A simple and easy customer experience encourages lower bounce rates. Meaning fewer potential customers will abandon their carts, and hopefully, more will decide to purchase. The more friction that’s involved in the buying process, the more work people will have to do to buy. It might mean spending more time figuring out or learning about the company. It might mean learning about the terms or acronyms the company use. The harder it is for people to do something, the less likely it is for them to do it. Making the customer experience easy and straightforward will encourage more visitors and potential customers to purchase, sign up, or become a lead.
Happy customers can be incredibly valuable and meaningful to a company’s business. By having easy checkouts, smooth transactions, and seamless user experience you’re able to make customers happy. Happy customers can turn into great ambassadors for the company, refer friends or speak highly of the company, and be great for the company’s bottom line. The happier customers are with your company, the better news it is for the company.
Investing in a company’s customer experience is most often a significant upfront cost that might require a redesign or a realignment of processes, but after that, it’s done. You’re able to invest and upgrade the systems you have in place, and hopefully reap the benefits for years to come. All the customers or visitors you have in the future will experience a positive customer experience, and hopefully have pleasant customer journeys.

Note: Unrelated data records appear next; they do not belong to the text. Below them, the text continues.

Lemma reads_app_named n : acts eq (app_named n).
Proof. unfold app_named. acts_walk ltac:(done). Qed.
Lemma reads_route_named n : acts eq (route_named n).
Proof. unfold route_named. acts_walk ltac:(done). Qed.
Lemma reads_link_named n : acts eq (link_named n).
Proof. unfold link_named. acts_walk ltac:(done). Qed.
Lemma reads_routeRefusal l a : acts eq (routeRefusal l a).
Proof. unfold routeRefusal, route_named, loadRouteOwner, take_rows. acts_walk ltac:(done). Qed.
Lemma reads_nodeByName n : acts eq (nodeByName n).
Proof. unfold nodeByName. acts_walk ltac:(done). Qed.
Lemma reads_byNodeKey n k : acts eq (byNodeKey n k).
Proof. unfold byNodeKey. acts_walk ltac:(done). Qed.
Lemma reads_claimPortRefusal n k p name : acts eq (claimPortRefusal n k p name).
Proof. unfold claimPortRefusal, portRefusal, byNodeKey. acts_walk ltac:(done). Qed.
Lemma reads_findBinding r b : acts eq (findBinding r b).
Proof. unfold findBinding. acts_walk ltac:(done). Qed.
Lemma reads_bindingRefusal r b : acts eq (bindingRefusal r b).
Proof. unfold bindingRefusal, findBinding. acts_walk ltac:(done). Qed.
Lemma reads_readCounter n : acts eq (readCounter n).
Proof. unfold readCounter, counterRow. acts_walk ltac:(done). Qed.
#[export] Hint Resolve reads_app_named reads_route_named reads_link_named reads_routeRefusal reads_nodeByName reads_byNodeKey reads_claimPortRefusal
  reads_findBinding reads_bindingRefusal reads_readCounter : acts.

(** The App of a row the Hub may still write. *)
Lemma ownership_read a s why s' : tables_wf s → appOwnership a s = Done (why, s') →
  s' = s ∧ (why = None → ¬ dead s TombApp a ∧ ¬ convex_app (inf s) a).
Proof.
  intros Hs H. unfold appOwnership in H. tx_bind_in H d s1 B1. apply tombstone_read in B1 as [-> Hd]; [|done]. destruct d; [by injection H as <- <-|].
  tx_bind_in H row s1 B1. apply oi_read in B1 as [-> Hrow]; [|auto with acts]. injection H as <- <-. split; [done|]. intros Hn. split; [by apply Hd|].
  intros (j & r & Hj & Hname & Ho). unfold app_named in Hrow. apply db_unique_done in Hrow as [_ Hr].
  assert ((j, r) ∈ t_where (λ a0, ap_name a0 === a) (apps (inf s))) as Hin.
  { apply elem_of_t_where; [apply Hs|]. split; [done|]. by apply bool_decide_eq_true. }
  destruct row as [[i b]|]; [|by rewrite Hr in Hin; apply elem_of_nil in Hin]. rewrite Hr in Hin. apply list_elem_of_singleton in Hin as [= -> ->].
  by rewrite Ho in Hn.
Qed.
Lemma doubling_pass_replicates_witness :
  ∃ out, (upscaleFrame doublingEngine rgbaPair tt).2 = Some out ∧
         get (data out) (view out) 3 1 2 = get (data rgbaPair) (view rgbaPair) (3 / 2) (1 / 2) 2.
Proof.
  destruct (upscaleFrame doublingEngine rgbaPair tt) as [s' [out|]] eqn:Hrun.
  - exists out. split; [reflexivity|].
    apply (doubling_pass_replicates doublingEngine rgbaPair 2 1 tt s' out).
    + by intros s t.
    + split; reflexivity.
    + lia.
    + lia.
    + exact Hrun.
    + lia.
    + lia.
    + lia.
    + apply small_image_covered; by vm_compute.
  - vm_compute in Hrun. discriminate.
Defined.

(** ** Several passes *)

Lemma passes_nearest_gen (E : InferenceSession) (C : Z → Prop) :
  (∀ img W H s s1 a,
      rgba img W H → 1 ≤ W ≤ CHUNK_SIZE → 1 ≤ H ≤ CHUNK_SIZE →
      upscaleFrame E img s = (s1, Some a) →
      ∀ px py c, 0 ≤ px < 2 * W → 0 ≤ py < 2 * H → 0 ≤ c < 4 → C c →
        get (data a) (view a) px py c = get (data img) (view img) (px / 2) (py / 2) c) →
  ∀ l img W H s s' out,
    rgba img W H → 1 ≤ W → 1 ≤ H →
    W * 2 ^ Z.of_nat (length l) ≤ 2 * CHUNK_SIZE →
    H * 2 ^ Z.of_nat (length l) ≤ 2 * CHUNK_SIZE →
    passes E l img s = (s', Some out) →
    ∀ x y c, 0 ≤ x < W * 2 ^ Z.of_nat (length l) →
             0 ≤ y < H * 2 ^ Z.of_nat (length l) → 0 ≤ c < 4 → C c →
      get (data out) (view out) x y c =
      get (data img) (view img) (x / 2 ^ Z.of_nat (length l)) (y / 2 ^ Z.of_nat (length l)) c.
Proof.
  intros Hone.
  induction l as [|i l IH]; intros img W H s s' out Himg HW HH HbW HbH Hrun x y c Hx Hy Hc HC.
  - cbn in Hrun. unfold ret in Hrun. simplify_eq.
    cbn [length Z.of_nat]. by rewrite Z.pow_0_r, !Z.div_1_r.
  - unfold passes in Hrun. cbn [foldM] in Hrun. unfold bind in Hrun.
    destruct (upscaleFrame E img s) as [s1 [a|]] eqn:Hpass; [|done].
    fold (passes E l a s1) in Hrun.
    pose proof (upscaleFrame_rgba E img W H s s1 a Himg Hpass) as Ha.
    cbn [length] in *. rewrite Nat2Z.inj_succ, Z.pow_succ_r in * by lia.
    set (p := 2 ^ Z.of_nat (length l)) in *.
    assert (Hp : 0 < p) by (apply Z.pow_pos_nonneg; lia).
    rewrite (IH a (W * 2) (H * 2) s1 s' out Ha) by (done || nia).
    assert (0 ≤ x / p < 2 * W)
      by (split; [apply Z.div_pos; lia|apply Z.div_lt_upper_bound; nia]).
    assert (0 ≤ y / p < 2 * H)
      by (split; [apply Z.div_pos; lia|apply Z.div_lt_upper_bound; nia]).
    rewrite (Hone img W H s s1 a Himg) by (done || unfold CHUNK_SIZE in *; nia).
    rewrite !Z.div_div by lia. by rewrite (Z.mul_comm p 2).
Qed.
(** C7.  A decode operation that meets a marker whose tag is not the tag
    required at that position throws, and the stream is left at that
    marker: none of its elements is consumed.  This holds for each
    single-marker decoder (trigger, in both copies; gate start; stop;
    dummy), whose stream is then untouched; for [DecodeGateMarker] when the
    stop half has the wrong tag, where the stream is left just after the
    start half, at the stop half; and for [DecodeNextMarker] in normal mode,
    in state ExpectGate (at the marker itself, or at the stop half of a
    gate marker), and in states ExpectTrigger and ExpectAlign, where the
    stream is left just after the dummy markers skipped, at a marker that
    is neither a dummy nor a trigger. *)
Theorem C7_wrong_tag_not_consumed :
  (forall (s : ArraySegment.t) (e0 : Z),
     ArraySegment.subscript s 0 = Ok e0 ->
     StandardStreaming.IsTriggerMarkerTag (e0 mod 2 ^ 8) = false ->
     StandardStreaming.DecodeTriggerMarker s
     = (Throw (runtime_error (ExpectedTriggerMarker (e0 mod 2 ^ 8))), s) /\
     ZeroSuppress.MarkerStreamDecoder.DecodeTriggerMarker s
     = (Throw (runtime_error (ExpectedTriggerMarker (e0 mod 2 ^ 8))), s)) /\
  (forall (s : ArraySegment.t) (e0 e1 : Z),
     ArraySegment.subscript s 0 = Ok e0 ->
     ArraySegment.subscript s 1 = Ok e1 ->
     e0 mod 2 ^ 8 <> MarkerTag.GateStartCst ->
     ZeroSuppress.MarkerStreamDecoder.DecodeGateStartMarker s
     = (Throw (invalid_argument (ExpectedGateStartTag (e0 mod 2 ^ 8))), s)) /\
  (forall (s : ArraySegment.t) (e0 e1 : Z),
     ArraySegment.subscript s 0 = Ok e0 ->
     ArraySegment.subscript s 1 = Ok e1 ->
     e0 mod 2 ^ 8 <> MarkerTag.GateStopCst ->
     e0 mod 2 ^ 8 <> MarkerTag.RecordStop ->
     ZeroSuppress.MarkerStreamDecoder.DecodeStopMarker s
     = (Throw (invalid_argument (ExpectedStopTag (e0 mod 2 ^ 8))), s)) /\
  (forall (s : ArraySegment.t) (e0 : Z),
     ArraySegment.subscript s 0 = Ok e0 ->
     e0 mod 2 ^ 8 <> MarkerTag.DummyGate ->
     ZeroSuppress.MarkerStreamDecoder.WalkthroughDummyMarker s
     = (Throw (logic_error (ExpectedDummyGateMarker (e0 mod 2 ^ 8))), s)) /\
  (forall (s s1 : ArraySegment.t) (start : ZeroSuppress.GateStartMarker.t) (b0 b1 : Z),
     ZeroSuppress.MarkerStreamDecoder.DecodeGateStartMarker s = (Ok start, s1) ->
     ArraySegment.subscript s1 0 = Ok b0 ->
     ArraySegment.subscript s1 1 = Ok b1 ->
     b0 mod 2 ^ 8 <> MarkerTag.GateStopCst ->
     b0 mod 2 ^ 8 <> MarkerTag.RecordStop ->
     ZeroSuppress.MarkerStreamDecoder.DecodeGateMarker s
     = (Throw (invalid_argument (ExpectedStopTag (b0 mod 2 ^ 8))), s1)) /\
  (forall (d : ZeroSuppress.MarkerStreamDecoder.t) (s : ArraySegment.t) (e0 : Z),
     ZeroSuppress.MarkerStreamDecoder.m_mode d = ZeroSuppress.MarkerStreamDecoder.Normal ->
     ArraySegment.Size s <> 0 ->
     ArraySegment.subscript s 0 = Ok e0 ->
     StandardStreaming.IsTriggerMarkerTag (e0 mod 2 ^ 8) = false ->
     ZeroSuppress.MarkerStreamDecoder.DecodeNextMarker (d, s)
     = (Throw (runtime_error (ExpectedTriggerMarker (e0 mod 2 ^ 8))), (d, s))) /\
  (forall (d : ZeroSuppress.MarkerStreamDecoder.t) (s : ArraySegment.t) (e0 : Z),
     ZeroSuppress.MarkerStreamDecoder.m_mode d
     = ZeroSuppress.MarkerStreamDecoder.ZeroSuppress ->
     ZeroSuppress.MarkerStreamDecoder.m_state d
     = ZeroSuppress.MarkerStreamDecoder.ExpectGate ->
     ArraySegment.Size s <> 0 ->
     ArraySegment.subscript s 0 = Ok e0 ->
     e0 mod 2 ^ 8 <> MarkerTag.GateStartCst ->
     e0 mod 2 ^ 8 <> MarkerTag.RecordStop ->
     ZeroSuppress.MarkerStreamDecoder.DecodeNextMarker (d, s)
     = (Throw (runtime_error (ExpectedGateMarker (e0 mod 2 ^ 8))), (d, s))) /\
  (forall (d : ZeroSuppress.MarkerStreamDecoder.t) (s s1 : ArraySegment.t) (a0 b0 b1 : Z)
          (start : ZeroSuppress.GateStartMarker.t),
     ZeroSuppress.MarkerStreamDecoder.m_mode d
     = ZeroSuppress.MarkerStreamDecoder.ZeroSuppress ->
     ZeroSuppress.MarkerStreamDecoder.m_state d
     = ZeroSuppress.MarkerStreamDecoder.ExpectGate ->
     ArraySegment.Size s <> 0 ->
     ArraySegment.subscript s 0 = Ok a0 ->
     a0 mod 2 ^ 8 = MarkerTag.GateStartCst ->
     ZeroSuppress.MarkerStreamDecoder.DecodeGateStartMarker s = (Ok start, s1) ->
     ArraySegment.subscript s1 0 = Ok b0 ->
     ArraySegment.subscript s1 1 = Ok b1 ->
     b0 mod 2 ^ 8 <> MarkerTag.GateStopCst ->
     b0 mod 2 ^ 8 <> MarkerTag.RecordStop ->
     ZeroSuppress.MarkerStreamDecoder.DecodeNextMarker (d, s)
     = (Throw (invalid_argument (ExpectedStopTag (b0 mod 2 ^ 8))), (d, s1))) /\
  (forall (d : ZeroSuppress.MarkerStreamDecoder.t) (s : ArraySegment.t)
          (dummies : list (Z * Z)) (e0 : Z) (rest : list Z),
     ZeroSuppress.MarkerStreamDecoder.m_mode d
     = ZeroSuppress.MarkerStreamDecoder.ZeroSuppress ->
     ZeroSuppress.MarkerStreamDecoder.m_state d
     = ZeroSuppress.MarkerStreamDecoder.ExpectTrigger \/
     ZeroSuppress.MarkerStreamDecoder.m_state d
     = ZeroSuppress.MarkerStreamDecoder.ExpectAlign ->
     ArraySegment.wf s ->
     ArraySegment.elements s = marker_elements dummies ++ e0 :: rest ->
     Forall is_dummy_marker dummies ->
     e0 mod 2 ^ 8 <> MarkerTag.DummyGate ->
     StandardStreaming.IsTriggerMarkerTag (e0 mod 2 ^ 8) = false ->
     let s1 := advance (2 * Z.of_nat (length dummies)) s in
     ZeroSuppress.MarkerStreamDecoder.DecodeNextMarker (d, s)
     = (Throw (runtime_error (ExpectedTriggerMarker (e0 mod 2 ^ 8))),
        (with_current ZeroSuppress.RecordDescriptor.default d, s1)) /\
     ArraySegment.elements s1 = e0 :: rest).
Proof.
  split; [| split; [| split; [| split; [| split; [| split; [| split; [| split]]]]]]].
  - intros s e0 H0 Htag. split.
    + rewrite DecodeTriggerMarker_same. apply DecodeTriggerMarker_wrong_tag; assumption.
    + apply DecodeTriggerMarker_wrong_tag; assumption.
  - intros s e0 e1 H0 H1 Htag. apply (DecodeGateStartMarker_wrong_tag s e0 e1); assumption.
  - intros s e0 e1 H0 H1 Htag1 Htag2. apply (DecodeStopMarker_wrong_tag s e0 e1); assumption.
  - intros s e0 H0 Htag. apply WalkthroughDummyMarker_wrong_tag; assumption.
  - intros s s1 start b0 b1 Hstart H0 H1 Htag1 Htag2.
    apply (DecodeGateMarker_wrong_stop_tag s s1 start b0 b1); assumption.
  - intros d s e0 Hmode Hsz H0 Htag. apply Normal_wrong_tag; assumption.
  - intros d s e0 Hmode Hst Hsz H0 Htag1 Htag2. apply ExpectGate_wrong_tag; assumption.
  - intros d s s1 a0 b0 b1 start Hmode Hst Hsz Ha Htag Hstart H0 H1 Htag1 Htag2.
    apply (ExpectGate_wrong_stop_tag d s s1 a0 b0 b1 start); assumption.
  - intros d s dummies e0 rest Hmode Hst Hwf Hel Hd Hnd Htag.
    apply (ExpectTrigger_wrong_tag d s dummies e0 rest); assumption.
Qed.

Our Customer Experiencer Conclusion
While there’s a business cost (resources, tools, technology) to create best in class customer experiences, the investment IS WORTH IT in the long run. When CX is done right, brands end up with loyal customers who buy again and tell others. That’s when the magic and return on experience (ROE) happens.
Stacy is known for fearlessly HUMANIZING business and differentiating brands beyond price. She doesn’t just talk about it. Stacy’s taking actions and making an impact as Director of Customer Experience (CX) & Employee Engagement at a global corporation, Schindler Elevator. (Formerly CX leader at Verizon). She’s building and leading a talented team, implementing profitable programs, and partnering with 60+ sales offices to deliver customer excellence. When not at work, you’ll find Stacy writing for Forbes, mentoring, blogging, speaking at events and working on her third book.